§ PROBLEM TO WORK ON: Lines with the word "waiters" in them must be copied from the records below.

§ EXTRACTED RECORDS:
--- START ---

Lemma send_connection_ok next gone nc ec H e reused cap c s :
  sendable next gone H cap c s → counts_ok next nc ec H s →
  ∃ s', send_connection settings e reused cap c s = Ret s' ∧ ps_inv next gone nc ec H s' ∧ replied e cap s s'.
Proof.
  intros [Hs Hc Hi Hh H1 H2 H3 H4] Hcnt. unfold send_connection.
  set (q := active_h2 (ps_host s)) in *. set (I := idle_conns (ps_host s)) in *. set (D := H ++ delivered (ps_out s)) in *.
  destruct (push_idle_spec (max_idle_per_host settings) c (now e) (idle (ps_host s)) (pi_idle _ _ _ _ _ Hcnt)) as (Hlen & I0 & Hsub & HI0).
  assert (∀ x, x ∈ I0 ++ (if bool_decide (max_idle_per_host settings = 0) then [] else [c]) → x ∈ I ∨ x = c) as HI.
  { intros x [Hx|Hx]%elem_of_app; [left; by eapply elem_of_sublist|right]. case_bool_decide; [by apply elem_of_nil in Hx|].
    by apply list_elem_of_singleton in Hx. }
  assert (match c with Http1 n => n < next | Http2 _ => True end) as Hb by (destruct c; [apply Hc|done]).
  assert (∀ t, is_Some (timeout settings) → match timeout settings with Some _ => true | None => t end = true) as Htask
    by (by intros t [d ->]).
  destruct c as [n|l].
  - destruct Hc as [-> Hn]. destruct (send_loop_h1 e reused n (waiters (ps_host s)) (ps_loads s) q []) as (ws' & ans & -> & Ha & Hle).
    simpl. destruct ans as [|w [|]]; simpl; [| |simpl in Hle; lia]; eexists; (split; [done|]); split.
    + split.
      * simpl. rewrite app_nil_r, HI0. fold D. eapply (parked_ok _ _ q); try done.
      * apply (counts_ok_move _ _ _ _ (Http1 n) s); simpl; try done; [by intros _; apply Htask|by rewrite HI0|intros x Hx; by apply elem_of_nil in Hx].
    + exists []. simpl. by rewrite app_nil_r.
    + split; [|apply (counts_ok_move _ _ _ _ (Http1 n) s); simpl; try done; [apply Hcnt|apply Hcnt|by left|apply (sends_conns _ reused [w])]].
      simpl. rewrite delivered_app, app_assoc. fold D. by eapply (sent_ok _ _ _ q _ _ _ (Http1 n) [w]); try done; simpl; auto.
    + exists [(w, RConn (Http1 n) reused)]. split; [done|]. split; [done|]. by repeat constructor.
  - destruct Hc as (mx & Hl & Hcap).
    destruct (send_loop_h2 e reused l mx (waiters (ps_host s)) cap 0 (ps_loads s) q [] 0) as (ws' & ans & q' & Heq & Ha & Hle & [Q1 Q2 Q3] & Hin);
      [done|lia|done|lia|]. rewrite Heq. simpl.
    assert (∀ n, <[l := mkLoad (length ans) mx]> (ps_loads s) !! n = None ↔ ps_loads s !! n = None) as Hdom.
    { intros n. destruct (decide (n = l)) as [->|]; [by rewrite lookup_insert_eq, Hl|by rewrite lookup_insert_ne]. }
    destruct ans as [|w ans]; simpl; eexists; (split; [done|]); split.
    + simpl in *. rewrite (insert_id _ _ _ Hl) in *. split.
      * simpl. rewrite app_nil_r, HI0. fold D. eapply (parked_ok _ _ q); try done.
        -- split; [exists mx; split; [done|lia]|]. split; [rewrite elem_of_h2_remove by done; naive_solver|].
           intros x Hx. rewrite elem_of_h2_remove by done. naive_solver.
        -- by apply h2_remove_nodup.
        -- intros Hm. apply ordered_remove, Q3; [naive_solver|]. auto.
      * apply (counts_ok_move _ _ _ _ (Http2 l) s); simpl; try done; [by intros _; apply Htask|by rewrite HI0|intros x Hx; by apply elem_of_nil in Hx].
    + exists []. simpl. by rewrite app_nil_r.
    + split; [|apply (counts_ok_move _ _ _ _ (Http2 l) s); simpl; try done; [apply Hcnt|apply Hcnt|by left|apply (sends_conns _ reused (w :: ans))]].
      simpl. rewrite delivered_app, app_assoc. fold D. change (delivered _) with (delivered (sends (Http2 l) reused (w :: ans))).
      rewrite delivered_sends. eapply (sent_ok _ (ps_loads s) _ q); try done.
      * split; [exists mx; split; [done|simpl in *; lia]|]. split; [|done]. apply Hin. right. simpl. lia.
      * simpl. lia.
      * intros Hm. apply Q3; [intros ld Hld; by apply (Hm l)|]. apply H4. intros l' ld Hld.
        destruct (decide (l' = l)) as [->|Hne].
        -- rewrite Hl in Hld. injection Hld as <-. specialize (Hm l). rewrite lookup_insert_eq in Hm. by specialize (Hm _ eq_refl).
        -- apply (Hm l'). by rewrite lookup_insert_ne.
    + exists (sends (Http2 l) reused (w :: ans)). split; [done|]. split; [by rewrite sends_answered|apply sends_kept].
Qed.

(** ** Handles that are dropped *)

Lemma sendable_of next gone H cap c s :
  conns_ok gone (ps_loads s) (active_h2 (ps_host s)) (idle_conns (ps_host s)) (H ++ delivered (ps_out s)) →
  c ∉ idle_conns (ps_host s) → c ∉ (conn_of <$> H ++ delivered (ps_out s)) →
  match c with
  | Http1 n => cap = 1 ∧ n < next
  | Http2 l => ∃ mx, ps_loads s !! l = Some (mkLoad 0 mx) ∧ 1 ≤ cap ≤ mx
  end → sendable next gone H cap c s.
Proof. intros [H1 H2 H3 H4 H5] Hi Hh Hc. by split. Qed.

Lemma counts_ok_drop next nc ec h H s : counts_ok next nc ec (h :: H) s → counts_ok next nc ec H s.
Proof.
  intros [H1 H2 H3 H4 H5]. split; try done. intros n Hn. destruct (H5 n Hn) as [F1 F2]. split; [done|].
  simpl in F2. rewrite elem_of_app, elem_of_cons in F2. rewrite elem_of_app. naive_solver.
Qed.

(** Counters do not look at streams. *)
Lemma counts_ok_streams next nc ec H s loads q :
  counts_ok next nc ec H s → (∀ n, loads !! n = None ↔ ps_loads s !! n = None) → counts_ok next nc ec H (put_h2 loads q s).
Proof.
  intros [H1 H2 H3 H4 H5] Hd. split; try done. intros n Hn. destruct (H5 n Hn) as [F1 F2]. split; [by apply Hd|done].
Qed.

Lemma insert_dom (loads : Loads) l ld ld' n : loads !! l = Some ld → <[l := ld']> loads !! n = None ↔ loads !! n = None.
Proof. intros Hl. destruct (decide (n = l)) as [->|]; [by rewrite lookup_insert_eq, Hl|by rewrite lookup_insert_ne]. Qed.

(** A holder has a stream. *)
Lemma held_slot gone loads q I h H l :
  conns_ok gone loads q I (h :: H) → conn_of h = Http2 l →
  ∃ a mx, loads !! l = Some (mkLoad (S a) mx) ∧ S a ≤ mx ∧ holders l H ≤ a ∧ (l ∉ gone → a = holders l H ∧ l ∈ q) ∧ Http2 l ∉ I.
Proof.
  intros [H1 _ _ _ _] Hh. specialize (H1 l). rewrite holders_cons, decide_True in H1 by done.
  destruct (loads !! l) as [[a mx]|]; simpl in H1; [|lia]. destruct H1 as (G1 & [G2 G3] & G4 & G5 & G6).
  destruct a as [|a]; [lia|]. exists a, mx. split; [done|]. split; [done|]. split; [lia|]. split.
  - intros [G G']%G4. split; [lia|apply G'; lia].
  - intros Hi%G6. lia.
Qed.

Lemma holders_other l x h H : conn_of h = Http2 l → x ≠ l → holders x H = holders x (h :: H).
Proof. intros Hh Hx. rewrite holders_cons, decide_False by congruence. done. Qed.

Lemma max2_before (loads : Loads) l ld ld' :
  loads !! l = Some ld → max_streams ld = max_streams ld' →
  (∀ l' x, <[l := ld']> loads !! l' = Some x → 2 ≤ max_streams x) → ∀ l' x, loads !! l' = Some x → 2 ≤ max_streams x.
Proof.
  intros Hl Hm Hall l' x Hx. destruct (decide (l' = l)) as [->|Hne].
  - rewrite Hl in Hx. injection Hx as <-. rewrite Hm. apply (Hall l). by rewrite lookup_insert_eq.
  - apply (Hall l'). by rewrite lookup_insert_ne.
Qed.

(** One stream of several ends. *)
Lemma released_ok gone loads q q' I h H l a mx :
  conns_ok gone loads q I (h :: H) → conn_of h = Http2 l → loads !! l = Some (mkLoad (S a) mx) → 0 < a →
  requeue l loads (<[l := mkLoad a mx]> loads) q q' → (l ∈ q → l ∈ q') →
  conns_ok gone (<[l := mkLoad a mx]> loads) q' I H.
Proof.
  intros Hok Hh Hl Ha [Q1 Q2 Q3] Hin. destruct (held_slot _ _ _ _ _ _ _ Hok Hh) as (a' & mx' & Hl' & Hle & Hn & Hg & Hi).
  rewrite Hl in Hl'. injection Hl' as <- <-. eapply conns_ok_edit; [exact Hok| |by eauto using holders_other|done|by auto|done|apply Hok| |].
  - simpl. split_and!; try lia; [naive_solver|done].
  - by eapply h1_nodup_drop, (co_h1 _ _ _ _ _ Hok).
  - intros Hm. apply Q3; [intros ld Hld; by apply (Hm l)|]. apply (co_order _ _ _ _ _ Hok).
    by apply (max2_before loads l (mkLoad (S a) mx) (mkLoad a mx)).
Qed.

(** The last stream ends. *)
Lemma drained_ok gone loads q I h H l mx :
  conns_ok gone loads q I (h :: H) → conn_of h = Http2 l → loads !! l = Some (mkLoad 1 mx) →
  conns_ok gone (<[l := mkLoad 0 mx]> loads) (h2_remove l q) I H ∧ (Http2 l ∉ I) ∧ Http2 l ∉ (conn_of <$> H).
Proof.
  intros Hok Hh Hl. destruct (held_slot _ _ _ _ _ _ _ Hok Hh) as (a & mx' & Hl' & Hle & Hn & Hg & Hi).
  rewrite Hl in Hl'. injection Hl' as <- <-. assert (holders l H = 0) as H0 by lia.
  split; [|split; [done|by apply holders_zero]]. pose proof (co_queue _ _ _ _ _ Hok) as Hq.
  eapply conns_ok_edit; [exact Hok| |by eauto using holders_other| |by auto|by apply h2_remove_nodup|apply Hok| |].
  - simpl. rewrite elem_of_h2_remove by done. split_and!; try lia; naive_solver lia.
  - intros x Hx. rewrite elem_of_h2_remove by done. naive_solver.
  - by eapply h1_nodup_drop, (co_h1 _ _ _ _ _ Hok).
  - intros Hm. apply ordered_removed; [done|]. apply (co_order _ _ _ _ _ Hok).
    by apply (max2_before loads l (mkLoad 1 mx) (mkLoad 0 mx)).
Qed.

Lemma requeue_stay loads l a mx q :
  loads !! l = Some (mkLoad (S a) mx) → S a < mx → NoDup q → requeue l loads (<[l := mkLoad a mx]> loads) q q.
Proof.
  intros Hl Ha Hq. split; [done|done|]. intros _. apply ordered_same. intros x _.
  destruct (decide (x = l)) as [->|Hx]; [|by rewrite full_insert_ne]. rewrite full_insert, (full_lookup _ _ _ Hl). simpl. lia.
Qed.

Lemma requeue_front loads l a mx q :
  loads !! l = Some (mkLoad (S a) mx) → S a ≤ mx → NoDup q → requeue l loads (<[l := mkLoad a mx]> loads) q (l :: h2_remove l q).
Proof.
  intros Hl Ha Hq. split; [by apply front_nodup| |].
  - intros x Hx. rewrite elem_of_cons, elem_of_h2_remove by done. naive_solver.
  - intros _ Ho. apply ordered_front; [rewrite full_insert; simpl; lia|by apply ordered_removed].
Qed.

Lemma requeue_absent loads l ld q : NoDup q → l ∉ q → requeue l loads (<[l := ld]> loads) q q.
Proof.
  intros Hq Hl. split; [done|done|]. intros _. apply ordered_ext. intros x Hx. rewrite lookup_insert_ne; [done|by intros ->].
Qed.

(** The state once a stream of [l] is released. *)
Lemma release_cases next gone nc ec h H l s :
  ps_inv next gone nc ec (h :: H) s → conn_of h = Http2 l →
  ∃ a mx, ps_loads s !! l = Some (mkLoad (S a) mx) ∧ S a ≤ mx ∧
    let loads := <[l := mkLoad a mx]> (ps_loads s) in let q := active_h2 (ps_host s) in
    (∀ q', counts_ok next nc ec H (put_h2 loads q' s)) ∧
    (a = 0 → conns_ok gone loads (h2_remove l q) (idle_conns (ps_host s)) (H ++ delivered (ps_out s)) ∧
       sendable next gone H 1 (Http2 l) (put_h2 loads (h2_remove l q) s)) ∧
    (0 < a → ∀ q', requeue l (ps_loads s) loads q q' → (l ∈ q → l ∈ q') → ps_inv next gone nc ec H (put_h2 loads q' s)).
Proof.
  intros [Hok Hcnt] Hh. simpl in Hok. destruct (held_slot _ _ _ _ _ _ _ Hok Hh) as (a & mx & Hl & Hle & _ & _ & Hi).
  exists a, mx. split; [done|]. split; [done|]. intros loads q.
  assert (∀ q', counts_ok next nc ec H (put_h2 loads q' s)) as Hcnt'.
  { intros q'. apply counts_ok_streams; [by eapply counts_ok_drop|]. intros n. by eapply insert_dom. }
  split; [done|]. split.
  - intros ->. destruct (drained_ok _ _ _ _ _ _ _ _ Hok Hh Hl) as (Hd & Hi' & Hh'). split; [done|].
    apply sendable_of; simpl; try done. exists mx. split; [apply lookup_insert_eq|lia].
  - intros Ha q' Hq Hin. split; [|done]. by eapply released_ok.
Qed.

Lemma drop_guard_ok next gone nc ec h H l e s :
  ps_inv next gone nc ec (h :: H) s → conn_of h = Http2 l →
  ∃ n s', drop_guard settings e l s = Ret s' ∧ ps_inv next gone nc ec H s' ∧ replied e n s s'.
Proof.
  intros Hinv Hh. destruct (release_cases _ _ _ _ _ _ _ _ Hinv Hh) as (a & mx & Hl & Hle & Hcnt & Hz & Hs).
  unfold drop_guard, return_h2_stream. rewrite Hl. cbn [mbind outcome_bind expect]. rewrite release_ok. simpl.
  pose proof (co_queue _ _ _ _ _ (pi_conns _ _ _ _ _ _ Hinv)) as Hq. destruct (decide (a = 0)) as [Ha|Ha].
  - destruct (Hz Ha) as [Hd Hsend]. subst a. destruct (decide (l ∈ active_h2 (ps_host s))) as [Hin|Hin].
    + destruct (is_open e (Http2 l)).
      * destruct (send_connection_ok next gone nc ec H e true 1 (Http2 l) _ Hsend (Hcnt _)) as (s' & Hs' & Hinv' & Hr).
        exists 1, s'. split; [exact Hs'|]. by split.
      * exists 0. eexists. split; [done|]. split; [split; [exact Hd|apply (Hcnt (h2_remove l (active_h2 (ps_host s))))]|by apply replied_refl].
    + exists 0. eexists. split; [done|]. split; [split; [|apply Hcnt]|by apply replied_refl].
      by rewrite (h2_remove_not l) in Hd.
  - case_bool_decide as Hm; exists 0; eexists; (split; [done|]); (split; [|by apply replied_refl]).
    + apply (Hs ltac:(lia) (mark_active_by_load l (active_h2 (ps_host s)))); [|by rewrite mark_active_by_load_elem].
      unfold mark_active_by_load. case_decide; [by apply requeue_front|by apply requeue_absent].
    + apply (Hs ltac:(lia) (active_h2 (ps_host s))); [|done]. apply requeue_stay; [done|lia|done].
Qed.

--- END ---

§ WRITTEN RESPONSE:
  - destruct Hc as [-> Hn]. destruct (send_loop_h1 e reused n (waiters (ps_host s)) (ps_loads s) q []) as (ws' & ans & -> & Ha & Hle).
    destruct (send_loop_h2 e reused l mx (waiters (ps_host s)) cap 0 (ps_loads s) q [] 0) as (ws' & ans & q' & Heq & Ha & Hle & [Q1 Q2 Q3] & Hin);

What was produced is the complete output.